Publication | Open Access
TIMELESS: A link between fly's circadian and photoperiodic clocks?
104
Citations
34
References
2003
Year
Potential involvement of circadian clock genes in so far unknown mechanism of photoperiodic time measurement is an important question of insect life-cycle regulation science. Here we report about the cloning of full-length cDNA of the structural homologue of the Drosophila's timeless gene in Chymomyza costata. Its expression was compared in two strains: a wild-type strain, responding to short days by entering larval diapause and a npd-mutant strain, showing no photoperiodic response. The timeless mRNA transcripts were not detectable by Northern blot analysis in the fly heads of npd-mutants, while they were detectable and showed typical daily oscillations in the wild-type strain. After disrupting the normal process of timeless transcription in the wild-type strain by injection of timeless double-strandRNA into early embryos of wild-type (RNAi method: Kennerdell & Carthew 1998, 2000), a certain proportion of the individuals adopted a npd-mutant phenotype, showing no-diapause in response to short-daylength.
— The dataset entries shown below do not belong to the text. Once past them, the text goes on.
(* ===== verification/KernelGate.v ===== *)
(** * The kernel behind the completion gate

    However kernel calls interleave, a task only succeeds after its authority accepted it; and when
    that authority is the one of verification/gate.py, behind every success stands the verified
    evidence that the task's policy asks for. *)

From S2P Require Import Prelude PyValue Errors StateMonad Freeze Ident Lifecycle Domain Contracts.
From S2P Require Import PyTime VerificationModels VerificationService VerificationInvariant.
From S2P Require Import VerificationTheorems CompletionGate GateTheorems.
From S2P Require Import EventStore Projection Effects CommitSupport KernelLifecycle Planning RunCommands.
From S2P Require Import TaskCommands Recovery TaskMutations Kernel Machine Stream.
From S2P Require Import Interference Refinement CommandSafety TaskSafety Interleaving KernelTheorems Gating.

(** ** Interleavings keep the discipline *)

Section pool.
Context {R : Type} `{EventRepositoryLaws R} (E : env).
Implicit Types w : world R.

(** The authority accepted the task before moment [n]. *)
Definition approved (n : nat) (task_id : string) : Prop :=
  exists k d, k < n /\ env_assess E k task_id = Ok d /\ CompletionGateDecision_state d = C_ACCEPTED.

Lemma approved_mono n m t : n <= m -> approved n t -> approved m t.
Proof. intros Hn (k & d & Hk & H1 & H2). exists k, d. split; [lia|done]. Qed.

Record gate_ok (c : list (prog unit) * world R) : Prop := {
  gate_threads i p : c.1 !! i = Some p -> exists acc, gated p acc (fun _ _ => True) /\
    forall t, t ∈ acc -> approved (clock c.2) t;
  gate_events sid e : e ∈ hist c.2 sid -> succeeds e -> approved (clock c.2) (Event_subject_id e)
}.

Lemma assessed_approved o w t : t ∈ accepts o (do_op E o w).1 -> approved (S (clock w)) t.
Proof.
  destruct o; cbn [accepts]; try by intros ?%elem_of_nil. cbn [do_op fst].
  destruct (env_assess E (clock w) task_id) as [d|] eqn:Hd; cbn [mbind result_bind]; [|by intros ?%elem_of_nil].
  destruct (CompletionGateDecision_post_init d) as [d'|] eqn:Hpi; [|by intros ?%elem_of_nil].
  apply decision_state in Hpi as ->. unfold accepted. case_bool_decide; [|by intros ?%elem_of_nil].
  intros ->%list_elem_of_singleton. exists (clock w), d. split; [lia|done].
Qed.

(** What an operation adds to the streams, it was allowed to commit. *)
Lemma do_op_events o w sid e :
  e ∈ hist (do_op E o w).2 sid -> e ∈ hist w sid \/
  match o with OpCommit _ _ evs _ => e ∈ evs | _ => False end.
Proof.
  destruct o; cbn [do_op snd]; try (by left).
  destruct (commit (repo w) stream_id expected_revision events command) as [r repo'] eqn:Ec. cbn [snd].
  unfold hist. cbn [repo]. destruct r as [res|x].
  - destruct (CommitResult_applied res) eqn:Ea.
    + destruct (commit_applied _ _ _ _ _ _ _ Ec Ea) as (_ & _ & Hread & _). rewrite Hread.
      destruct (String.eqb_spec sid stream_id) as [->|]; [|by left]. rewrite elem_of_app. intros [?|?]; auto.
    + destruct (commit_duplicate _ _ _ _ _ _ _ Ec Ea) as (-> & _). by left.
  - destruct (commit_rejected _ _ _ _ _ _ _ Ec) as [Hsame _]. rewrite Hsame. by left.
Qed.

Lemma gate_ok_step c c' : gate_ok c -> pool_step E c c' -> gate_ok c'.
Proof.
  intros [Ht He] Hstep. destruct Hstep as [i pool o k w Hi]. cbn [fst snd] in *.
  destruct (Ht i _ Hi) as (acc & [Hpre Hk] & Hacc).
  assert (clock (do_op E o w).2 = S (clock w)) as Hclock by apply do_op_clock.
  split; cbn [fst snd]; rewrite Hclock.
  - intros j p. destruct (decide (j = i)) as [->|Hne].
    + rewrite list_lookup_insert_eq by (by eapply lookup_lt_Some). intros [= <-].
      exists (accepts o (do_op E o w).1 ++ acc). split; [apply Hk|].
      intros t [Hin|Hin]%elem_of_app; [exact (assessed_approved o w t Hin)|].
      eapply approved_mono; [|by apply Hacc]. lia.
    + rewrite list_lookup_insert_ne by done. intros Hj. destruct (Ht j p Hj) as (acc' & Hg & Hacc').
      exists acc'. split; [done|]. intros t Hin. eapply approved_mono; [|by apply Hacc']. lia.
  - intros sid e Hin Hs. apply (approved_mono (clock w)); [lia|].
    destruct (do_op_events o w sid e Hin) as [Hold|Hnew]; [by eapply He|].
    destruct o; try done. apply Hacc, Hpre; done.
Qed.

Lemma gate_ok_reach c0 c : gate_ok c0 -> pool_reach E c0 c -> gate_ok c.
Proof. intros Hok. induction 1; [done|by eapply gate_ok_step]. Qed.
End pool.

(** ** A task that reads as succeeded has a success in its stream *)

Lemma Task_post_init_status t t' : Task_post_init t = Ok t' -> Task_status t' = Task_status t.
Proof. unfold Task_post_init. intros H. by res_inv. Qed.

Lemma transition_status task target e t : transition_task task target e = Ok t -> Task_status t = target.
Proof.
  unfold transition_task. case_bool_decide; [by intros [= <-]|]. intros H1. res_inv.
  apply Task_post_init_status in H1. rewrite H1. by destruct task.
Qed.

Lemma step_success sid a e a' t :
  reduce_task_step sid a e = Ok a' -> ta_task a' = Some t -> Task_status t = T_SUCCEEDED ->
  (exists t0, ta_task a = Some t0 /\ Task_status t0 = T_SUCCEEDED) \/ (succeeds e /\ Event_subject_id e = sid).
Proof.
  unfold reduce_task_step. intros H Ht Hs. destruct (negb _); [done|]. cbv zeta in H.
  destruct (String.eqb (Event_event_type e) "task.created" && String.eqb (Event_subject_id e) sid).
  { unfold task_created in H. destruct (ta_task a); [done|]. res_inv. cbn in Ht. injection Ht as <-.
    match goal with H : Task_post_init _ = _ |- _ => apply Task_post_init_status in H; cbn in H end. congruence. }
  destruct (ta_task a) as [t0|] eqn:Ha; [|left; injection H as <-; by rewrite Ha in Ht].
  destruct (_ && _).
  { left. exists t0. split; [done|]. unfold task_updated in H. do 2 (case_match; try done). res_inv. cbn in Ht.
    injection Ht as <-. match goal with H : Task_post_init _ = _ |- _ => apply Task_post_init_status in H end.
    destruct t0. cbn in *. congruence. }
  destruct (_ && _).
  { left. exists t0. split; [done|]. unfold task_project_reassigned in H. res_inv. cbn in Ht. injection Ht as <-.
    match goal with H : Task_post_init _ = _ |- _ => apply Task_post_init_status in H end.
    destruct t0. cbn in *. congruence. }
  assert (ta_task a' = ta_task a -> exists t1, Some t0 = Some t1 /\ Task_status t1 = T_SUCCEEDED) as Hkeep.
  { intros E. exists t0. split; [done|]. congruence. }
  assert (forall r : res TaskAcc, r = Ok a' -> r = plan_created e a \/ r = task_attachments sid e a ->
    exists t1, Some t0 = Some t1 /\ Task_status t1 = T_SUCCEEDED) as Hrest.
  { intros r Hr [->| ->]; apply Hkeep; [unfold plan_created in Hr|unfold task_attachments in Hr];
      repeat first [progress res_inv|match goal with H : match ?x with _ => _ end = Ok _ |- _ => destruct x end]; done. }
  destruct (dict_get (Event_event_type e) TASK_EVENT_STATUS) as [target|] eqn:Htab;
    [destruct (String.eqb_spec (Event_subject_id e) sid) as [Hsub|]|].
  2,3: left; eapply (Hrest _ H); destruct (_ && _); auto.
  unfold task_transitioned in H. res_inv.
  assert (ta_task a' = Some x) as Ex by (destruct (bool_decide _); res_inv; done).
  rewrite Ex in Ht. injection Ht as ->.
  match goal with H : transition_task _ _ _ = _ |- _ => apply transition_status in H end.
  right. split; [|done]. assert (target = T_SUCCEEDED) as -> by congruence.
  unfold succeeds, TASK_EVENT_STATUS in *. cbn in Htab.
  repeat match goal with H : (if String.eqb ?x ?y then _ else _) = Some _ |- _ =>
    destruct (String.eqb_spec x y); [done || congruence|] end; done.
Qed.

Lemma succeeded_event sid evs a t :
  reduce_task_acc sid evs = Ok a -> ta_task a = Some t -> Task_status t = T_SUCCEEDED ->
  exists e, e ∈ evs /\ succeeds e /\ Event_subject_id e = sid.
Proof.
  revert a t. induction evs as [|e evs IH] using rev_ind; intros a t.
  { by intros [= <-]. }
  unfold reduce_task_acc. rewrite fold_res_snoc. destruct (fold_res _ _ evs) as [a0|] eqn:Ha0; [|done].
  intros Hstep Ht Hs. destruct (step_success _ _ _ _ _ Hstep Ht Hs) as [(t0 & Ht0 & Hs0)|[He Hsub]].
  - destruct (IH a0 t0 Ha0 Ht0 Hs0) as (x & Hx & ?). exists x. split; [|done]. apply elem_of_app. by left.
  - exists e. split; [|done]. apply elem_of_app. right. by left.
Qed.

(** ** The guarantees *)

Section kernel.
Context {R : Type} `{EventRepositoryLaws R}.
Context (E : env) (cfg : KernelConfig) (observing : bool) (cs : list kernel_call) (w : world R).

Lemma kernel_run_gate_ok : has_completion_authority cfg = true -> kernel_run E cfg observing cs w ->
  exists pool, gate_ok E (pool, w).
Proof.
  intros Hauth (bound & r0 & n0 & pool & _ & _ & Hempty & Hreach). exists pool.
  eapply gate_ok_reach; [|exact Hreach]. split; cbn [fst snd].
  - intros i p Hp. exists []. split; [|by intros t ?%elem_of_nil].
    apply list_elem_of_lookup_2, list_elem_of_fmap in Hp as (c & -> & _). by apply tame_kernel_program.
  - intros sid e He. unfold hist in He. cbn in He. rewrite Hempty in He. by apply elem_of_nil in He.
Qed.

(** C19. No success without acceptance. When the kernel was built with a completion authority, then
    however its public calls interleave, and whatever the backend reports, a task reads as succeeded
    only if the authority was asked about this task before and accepted it. *)
Theorem success_needs_acceptance task_id task :
  has_completion_authority cfg = true -> kernel_run E cfg observing cs w ->
  reduce_task (hist w task_id) task_id = Ok task -> TaskState_status task = T_SUCCEEDED ->
  exists n d, n < clock w /\ env_assess E n task_id = Ok d /\ CompletionGateDecision_state d = C_ACCEPTED.
Proof.
  intros Hauth Hrun Ht Hs. destruct (kernel_run_gate_ok Hauth Hrun) as [pool Hok].
  unfold reduce_task in Ht. res_inv. destruct (ta_task x) as [t|] eqn:Hx; [|done]. injection Ht as <-.
  destruct (succeeded_event task_id _ x t ltac:(eassumption) Hx Hs) as (e & He & Hsucc & Hsub).
  pose proof (gate_events _ _ Hok task_id e He Hsucc) as Happ. by rewrite Hsub in Happ.
Qed.
End kernel.

(** The authority of verification/gate.py behind the kernel: at every moment in a state that calls of the authority and
    of its service reach, and moved from one moment to the next by such calls only. *)
Record gate_env (E : env) (bound : nat) (authority : nat -> VerificationCompletionAuthority) : Prop := {
  gate_states n : gate_reachable (env_now E) (env_uuid E) bound (authority n);
  gate_moves n : gate_reach (env_now E) (env_uuid E) (authority n) (authority (S n));
  gate_answers n task_id : env_assess E n task_id = (assess_task_completion (env_now E) task_id (authority n)).1
}.

Section behind.
Context (E : env) (bound : nat) (authority : nat -> VerificationCompletionAuthority).
Context (distinct : forall n m, n < bound -> m < bound -> env_uuid E n = env_uuid E m -> n = m).
Context (Hgate : gate_env E bound authority).

Lemma gate_moves_between m n : m <= n -> gate_reach (env_now E) (env_uuid E) (authority m) (authority n).
Proof.
  induction 1 as [|n Hmn IH]; [constructor|]. eapply gate_reach_trans; [exact IH|]. exact (gate_moves _ _ _ Hgate n).
Qed.

(** A task without a requirement never had one. *)
Lemma no_requirement_before n task_id :
  authority_requirements (authority n) !! task_id = None ->
  forall m, m <= n -> authority_requirements (authority m) !! task_id = None.
Proof.
  intros Hnone m Hmn. destruct (authority_requirements (authority m) !! task_id) as [r|] eqn:Hr; [|done].
  destruct (task_policy_is_permanent (env_now E) (env_uuid E) bound distinct _ _ task_id r
    (gate_states _ _ _ Hgate m) (gate_moves_between m n Hmn) Hr) as (r' & Hr' & _). congruence.
Qed.
End behind.

(** C3. Completed work is verified where verification is required. Let the authority of verification/gate.py stand
    behind the kernel, in states in which no two requests share a recorded result (which only a reused result
    identifier brings about). However the kernel's calls interleave, each task that reads as succeeded was accepted by
    the authority at a moment when one of three things held: no verification requirement had been set for the task at
    any moment up to then; the registered policy of its requirement had no stages; or the subject bound to the task
    had the proper, unexpired and independent evidence that every stage of this policy asks for, and nothing against
    it. *)
Theorem completed_work_is_verified {R} `{EventRepositoryLaws R} E cfg observing cs (w : world R) bound authority
    task_id task :
  (forall n m, n < bound -> m < bound -> env_uuid E n = env_uuid E m -> n = m) ->
  gate_env E bound authority -> (forall n, n < clock w -> results_unshared (authority_verification (authority n))) ->
  has_completion_authority cfg = true -> kernel_run E cfg observing cs w ->
  reduce_task (hist w task_id) task_id = Ok task -> TaskState_status task = T_SUCCEEDED ->
  exists n d, n < clock w /\ env_assess E n task_id = Ok d /\ CompletionGateDecision_state d = C_ACCEPTED /\
    match authority_requirements (authority n) !! task_id with
    | None => forall m, m <= n -> authority_requirements (authority m) !! task_id = None
    | Some r => exists policy, svc_policies (authority_verification (authority n))
                                 !! (requirement_policy_id r, requirement_policy_version r) = Some policy /\
        (policy_stages policy = [] \/
         exists subject, requirement_subject r = Some subject /\
           verified (authority_verification (authority n)) task_id subject policy
             (Aware (env_now E (svc_draws (authority_verification (authority n))))))
    end.
Proof.
  intros Hd Hgate Hun Hauth Hrun Ht Hs. destruct (kernel_run_gate_ok E cfg observing cs w Hauth Hrun) as [pool Hok].
  unfold reduce_task in Ht. res_inv. destruct (ta_task x) as [t|] eqn:Hx; [|done]. injection Ht as <-.
  destruct (succeeded_event task_id _ x t ltac:(eassumption) Hx Hs) as (e & He & Hsucc & Hsub).
  pose proof (gate_events _ _ Hok task_id e He Hsucc) as Happ. rewrite Hsub in Happ.
  destruct Happ as (n & d & Hn & Hassess & Hacc). exists n, d. split_and!; [exact Hn|exact Hassess|exact Hacc|].
  rewrite (gate_answers _ _ _ Hgate) in Hassess.
  destruct (assess_task_completion (env_now E) task_id (authority n)) as [r a'] eqn:Hrun'. cbn in Hassess. subst r.
  pose proof (gate_accepts (env_now E) (env_uuid E) bound Hd (authority n) task_id d a' (gate_states _ _ _ Hgate n)
    (Hun n Hn) Hrun' Hacc) as Hbasis. unfold acceptance_basis in Hbasis.
  destruct (authority_requirements (authority n) !! task_id) as [r|] eqn:Hr;
    [|exact (no_requirement_before E bound authority Hd Hgate n task_id Hr)].
  destruct Hbasis as (policy & Hp & [Hnil|(subject & Hsubj & _ & Hver)]); exists policy; (split; [exact Hp|]);
    [by left|right]. exists subject. split; [exact Hsubj|exact Hver].
Qed.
Cloning of genomic DNA fragments revealed that npd-mutants carry a different allele, timelessnpd, with a 13-bp insertion in an intron positioned within the 5'-leader sequence. Genetic linkage analysis showed that the 13-bp insertion (a marker for timelessnpd) and the absence of response to short days (a marker for npd-phenotype) are strictly co-inherited in the F2 progeny of the reciprocal crosses between wild-type and npd-mutant flies. Such results indicated that the locus npd could code for the timeless gene in C. costata and its product might thus represent a molecular link between circadian and photoperiodic clock systems in this fly.